The consequences of the mandatory return to the office

We are now discovering the harmful consequences of the mandatory return to the office. And it’s not a pretty picture.
A trio of compelling reports – the Greenhouse Candidate Experience Report, that of the Federal Reserve Questionnaire of Household Economics and Decisionmaking (SHED), and Unispace’s “Returning for Good” report – collectively paint a grim picture of this emerging storm.
Unispace finds that nearly half (42 percent) of companies that mandated office return saw higher employee turnover than they expected. And nearly a third (29 percent) of companies enforcing office refunds are having a hard time recruiting. Imagine – almost half! In other words, they knew it would cause some downtime, but they weren’t ready for the serious problems that would ensue.
Maybe they should have been. According to the Greenhouse report, a whopping 76 percent of workers are ready to jump ship if their company decides to pull the plug on flexible work schedules. In addition, workers from historically underrepresented groups are 22 percent more likely to consider other options if flexibility goes out the window.
In the SHED survey, the seriousness of this situation becomes clearer. The research equates the dissatisfaction of shifting from a flexible working model to a traditional model with experiencing a two to three percent pay cut.
In the game of talent acquisition and retention, flexible work policies have quickly emerged as the queen on the chessboard – authoritative, decisive and pioneering. The Greenhouse, SHED and Unispace reports, when viewed together, provide compelling evidence to support this claim.
Greenhouse notes that 42 percent of candidates would reject positions without flexibility outright.

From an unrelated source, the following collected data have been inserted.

(** * Password-recovery window: a shallow embedding of
      [FinalProject/windows/recovery_window.py] and its properties.

    Modelling conventions.
    - Python [str] values are strings over 8-bit characters, read as the
      code points U+0000..U+00FF; [strip] and [lower] follow Python on
      that range.
    - Values produced by [json.load] are the type [pyval]; a [dict] is an
      association list in insertion order.
    - A file is absent, present but unreadable (opening or reading it
      raises), present but rejected by [json.load] ([JSONDecodeError]), or
      present and decoded to a value.
    - Effects are threaded through a state-and-exception monad [M]: the
      state holds the window's widgets, the modal dialogs opened by
      [show_message] and the SMTP traffic; [print] calls write to the
      console only and are left out.
    - An f-string is the list of its literal and interpolated parts. *)

From Stdlib Require Import Bool Ascii String List NArith ZArith Lia.
From Stdlib Require Import SpecFloat Permutation.
Import ListNotations.
Open Scope string_scope.

Set Warnings "-register-all".

(* ------------------------------------------------------------------ *)
(** ** Python values and text *)

(** The values [json.load] can return. *)
Inductive pyval : Type :=
| PNone
| PBool (b : bool)
| PInt (n : Z)
| PFloat (f : spec_float)
| PStr (s : string)
| PList (l : list pyval)
| PDict (d : list (string * pyval)).

Definition dict := list (string * pyval).

(** The two module-level path constants (both depend on [os.getcwd()]). *)
Inductive path : Type := DB_FILE | EMAIL_CONFIG_FILE.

In turn, the SHED survey confirms that employees who work from home a few days a week appreciate the arrangement very much. It’s like enjoying a day at the beach while still being connected to the digital world.
Curious about what lures employees away? The Greenhouse report cracked the code:
- Increased compensation (48 percent);
- More job security (34 percent);
- Growth opportunities (32 percent);
- Better flexible work policies (28 percent);
- A more positive company culture (27 percent).
In other words, excluding career-oriented factors such as pay, security, and promotion, the flexible work policy excels brighter than the Vegas Strip in employee desires.
Interestingly, Unispace throws another factor into the mix: choice. Overall, according to the report, the employees with the highest feelings for the office were happy (31 percent), motivated (30 percent), and excited (27 percent). However, all three of these feelings decrease for those with a mandatory office return (27 percent, 26 percent, and 22 percent, respectively). This highlights that employees are more open to returning to the office if it is by choice, rather than forced.
As we navigate these changing work landscapes, we cannot ignore the human elements at play. Like invisible puppeteers, cognitive biases subtly shaping our decisions and perceptions.
Imagine a thriving tech startup successfully operating in a hybrid model during the pandemic. As the world normalized, leadership decided to return to pre-pandemic, face-to-face working arrangements. However, they encountered resistance, an unexpected wave of sales.
This situation illustrates the powerful influence of the status quo bias. This bias, deeply rooted in our human psyche, inclines us towards maintaining the current state or resisting change. Employees, who had tasted the benefits of flexible working, were averse to giving up these newfound freedoms.
If there’s one overarching theme that resonates in the reports from Greenhouse, SHED and Unispace, it’s this: Companies need to embrace the wave of flexible work policies or risk going adrift. As we head into the future of work, flexibility isn’t just a passing trend, it’s a necessity, the new standard.